Wednesday, July 11, 2012
One Greek's Idea for Saving His Country
July 11, 2012
The economy is in abysmal shape and state finances are disastrous. But former advertising executive Peter Economides has a plan to save Greece. He wants to transform the old Athens airport into a space where young Greeks can realize their business ideas. And give them an incentive to stay home.
It ought to be easy, says Peter Economides, as he sets his iPhone to silent mode and waves his hand in the direction of a row of windows. Behind the glass, his balcony juts out toward the water; pine trees frame the view of a thin strip of beach and the sea beyond.
Greece, Economides says with a sigh.
He knows that it isn't easy, despite the sand and the sea. Economides, 59, is wearing jeans, a T-shirt and Crocs, and he is sitting at a table made from the wing of an airplane. "If you can't convince yourself, you won't be able to convince others. Then you don't get the girls," he says. "And then you're the loser."
In this case, the loser, the one who feels bad and doesn't inspire the confidence of others, is called Greece. And Economides, whose name sounds straight out of a B-movie about the crisis, wants to change that. He is an advertising man by profession, and a very successful one at that. His ideas have won prizes in Cannes.
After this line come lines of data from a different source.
Section run.
Context (RetryNotify : retry_relation) (raw : ProviderFunc W)
  (cleanup : gmap string (list string) → ProviderFunc W)
  (L : libraries) (C : provider_config) (status : StatusUpdater W) (cfg : ProviderRefreshConfig).

(** The readiness callback is there when the server is. *)
Definition onRetry (st : St) : option (string → St → St) :=
  match isReady st with None => None | Some _ => Some (λ err, setReady (Some err)) end.

(** [provideSecrets] after the wrapping: with a retry interval of 0 it is the
    provider itself. *)
Definition provideSecrets (st : St) (r : outcome (bool * string) bool) (st' : St) : Prop :=
  if 0 <? RetryInterval cfg
  then RetryableSecretProvider RetryNotify raw (onRetry st) st r st'
  else (r, st') = call_world raw st.

(** From the result of the first run to the goroutines. *)
Definition after_first (r : outcome (bool * string) bool) (st : St) : run_phase * St :=
  let continue := if RunOnce cfg then Returned None else Serving in
  match r with
  | Panic => (Crashed, st)
  | Fail (_, err) =>
      if RunOnce cfg then (Returned (Some err), st) else (continue, setReady (Some err) st)
  | Ret _ =>
      match call_world (SetSecretsProvided status) (setReady None st) with
      | (Ret _, st1) => (continue, st1)
      | (Fail err, st1) => (if RunOnce cfg then Returned (Some err) else continue, st1)
      | (Panic, st1) => (Crashed, st1)
      end
  end.

Definition start (st : St) (phase : run_phase) (st' : St) : Prop :=
  match call_world (CopyScripts status) st with
  | (Fail err, st1) => phase = Returned (Some err) ∧ st' = st1
  | (Panic, st1) => phase = Crashed ∧ st' = st1
  | (Ret _, st1) => ∃ r st2, provideSecrets st1 r st2 ∧ (phase, st') = after_first r st2
  end.

(** An error that a goroutine sends ends the wait of [RunSecretsProvider]. *)
Definition on_periodic_error (err : string) : run_phase :=
  Returned (if decide (Mode cfg ≠ "standalone") then Some err else None).

(** From the result of a later run, in either goroutine. *)
Definition after_refresh (r : outcome (bool * string) bool) (st : St) : run_phase * St :=
  match r with
  | Panic => (Crashed, st)
  | Fail (_, err) => (on_periodic_error err, setReady (Some err) st)
  | Ret false => (Serving, setReady None st)
  | Ret true =>
      match call_world (SetSecretsUpdated status) (setReady None st) with
      | (Ret _, st1) => (Serving, st1)
      | (Fail err, st1) => (on_periodic_error err, st1)
      | (Panic, st1) => (Crashed, st1)
      end
  end.

(** ** informerTriggeredProvider *)

(** [timer] is when the armed timer fires. *)
Record informer_state := mkInformerState {
  timer : option Z;
  eventCount : nat;
  firstEventTime : Z;
  keysToRemoveCumulative : gmap string (list string)
}.
Definition idle : informer_state := mkInformerState None 0 0 ∅.

(** The keys to remove after one more event. *)
Definition accumulate (o : range_order) (cum : gmap string (list string)) (event : SecretEvent) :
    gmap string (list string) :=
  match EventType event with
  | SecretEventTypeAdd => cum
  | SecretEventTypeUpdate =>
      let merged := MergeReAddedKeys L o cum (OldSecret event) (Some (event_secret event)) in
      let keysToRemove := GetRemovedKeys L C o (OldSecret event) (Some (event_secret event)) in
      foldl (λ m nk, map_append nk.1 nk.2 m) merged (range o keysToRemove)
  end.

(** An event at the time [now]; the flag is whether the provider runs at once. *)
Definition on_event (o : range_order) (now : Z) (event : SecretEvent) (inf : informer_state) :
    informer_state * bool :=
  let count := S (eventCount inf) in
  let first := if decide (count = 1%nat) then now else firstEventTime inf in
  let cum := accumulate o (keysToRemoveCumulative inf) event in
  if informerDebounceMaxDelay <=? now - first
  then (mkInformerState (timer inf) count first cum, true)
  else (mkInformerState (Some (now + informerDebounceDelay)) count first cum, false).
He sold Nescafé to the Chinese when everyone was betting that they would stick to tea. He convinced women to use Gillette razors and he was partly responsible for Apple's "Think different" campaign. He turned the slogan that initiated Apple's transition from a near-bankrupt insider company to a global technology icon into a formula for success -- worldwide. That was in 1997.
And now Greece.
At the moment, the country is in worse shape than Apple was in 1997. The sun shines almost every day in Greece, a country blessed with plenty of islands with white sandy beaches, and with places like Delphi, Olympia and the Acropolis, and yet its image couldn't be worse. Even though it's no more than a three-hour flight from the rest of Europe, tourists are avoiding the country. In May, bookings were 50 percent lower than at the same time last year.